Meskipun kita tidak dapat melindungi anak-anak kita dari kekecewaan (lihat #2), ada beberapa hal yang dapat kita lakukan untuk menetapkan harapan yang realistis.
• Bersikaplah jelas tentang seberapa banyak Anda mampu bayar kuliah. Dan jelaskan bahwa biaya sebenarnya tidak akan diketahui sampai paket bantuan keuangan tiba. Itu berarti siswa Anda harus 1) diterima dan 2) mendapatkan bantuan yang memadai agar mereka dapat hadir. Ini adalah percakapan yang harus dilakukan sebelum melamar!
• Jika memungkinkan, pergilah ke perguruan tinggi setelah mereka diterima dan setelah Anda tahu bahwa Anda mampu membiayai sekolah tersebut. Sampai saat itu, semuanya teoretis. Mereka mungkin menyukai sekolah tertentu di atas kertas tetapi membencinya secara langsung. Atau sebaliknya. Saya membawa anak keempat saya ke sekolah yang diterimanya dan melihat matanya berbinar saat kami berkendara ke sekolah yang akhirnya dia hadiri.
4. Berita kuliah bukan berita Anda.
Jangan katakan "kami melamar". Dan ketika mereka mengetahui apakah itu "ya" atau "tidak", jangan jadikan momen itu sebagai momen publik. Dalam kasus penolakan, mengapa tidak meninggalkan ruang untuk mengatasi kekecewaan langsung secara pribadi? Dan jika ada alasan untuk perayaan, yah — yang ini mudah. Rayakan saja dengan keluarga Anda sebelum dipublikasikan, dan biarkan siswa Anda menjadi orang yang berbagi berita. Mereka akan kuliah, bukan Anda. (Dengan sedih.)
5. Tidak ada cara yang "benar" untuk mengucapkan selamat tinggal.
Orang tua memiliki berbagai reaksi untuk mengirim anak mereka ke perguruan tinggi. Beberapa dengan bersemangat menunggu hari itu sementara yang lain takut berlalunya waktu yang mengarah ke momen ini. Aku menangis putus asa saat kami menurunkan anak bungsuku. Orang lain yang saya kenal merasa bersalah karena tidak merasa cukup sedih. Tidak ada perasaan yang salah di sini.

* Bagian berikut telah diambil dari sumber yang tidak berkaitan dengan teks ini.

(** [toggleMute]. *)
Definition toggleMute : M unit :=
  m ← var muted;
  assign (set_muted (negb m));;
  m ← var muted;
  setAriaPressed MuteBtn (bool_toString m);;
  setTextContent MuteBtn (if m then "Unmute" else "Mute");;
  modify (with_page (fun pg =>
    match bgMusic pg with
    | Some mu => putMusic {| mMuted := m; mPlaying := mPlaying mu |} pg
    | None => pg
    end));;
  setItem "shanti_muted" (bool_toString m).

(** [handleKeyboardShortcuts], on the tag name of the event's target and
    the key: nothing while typing in a field; else the space bar toggles,
    "r" restarts and "m" mutes, in either case of the letter. *)
Definition handleKeyboardShortcuts (tagName key : string) : M unit :=
  if String.eqb tagName "INPUT" || String.eqb tagName "TEXTAREA" then mret tt
  else if String.eqb key " " then toggleTimer
  else if String.eqb key "r" || String.eqb key "R" then restartTimer
  else if String.eqb key "m" || String.eqb key "M" then toggleMute
  else mret tt.

(** [x.addEventListener(...)]: only its [TypeError] on [null] is modelled;
    the handlers it installs are the public operations below. *)
Definition addEventListener (x : elvar) : M unit := fun w =>
  match getEl x (page w) with
  | Some _ => Ok tt w
  | None => Throw w
  end.

(** [bgMusic.play()]: starts the loop when the platform allows it; the
    rejected promise only installs a retry on the next user gesture. *)
Definition playMusic : M unit :=
  ok ← gets autoplay;
  modify (with_page (fun pg =>
    match bgMusic pg with
    | Some mu =>
        if ok : bool then putMusic {| mMuted := mMuted mu; mPlaying := true |} pg
        else pg
    | None => pg
    end)).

Menghadapi sarang kosong ketika Anda kembali dari drop off? Inilah saran terbaik yang saya terima dari teman-teman dengan anak yang lebih besar — rencanakan hadiah. Liburan akhir pekan, atau staycation. Makan malam romantis atau keluar malam anak perempuan. Sebuah perjalanan darat untuk dikunjungi bersama keluarga atau teman. Ya, saya menangis. Kemudian saya dan suami saya pergi mengunjungi beberapa anak kami. Dan ajaibnya, kami menyesuaikan diri untuk menikmati tahap kehidupan yang baru! Setelah beberapa kunjungan dengan terapis saya.
Susan Borison adalah pendiri dan pemimpin redaksi Media Remaja Anda, dan ratu rodeo perguruan tinggi. Dia masih belajar bagaimana mengucapkan selamat tinggal kepada anak-anaknya yang sudah dewasa tanpa menangis.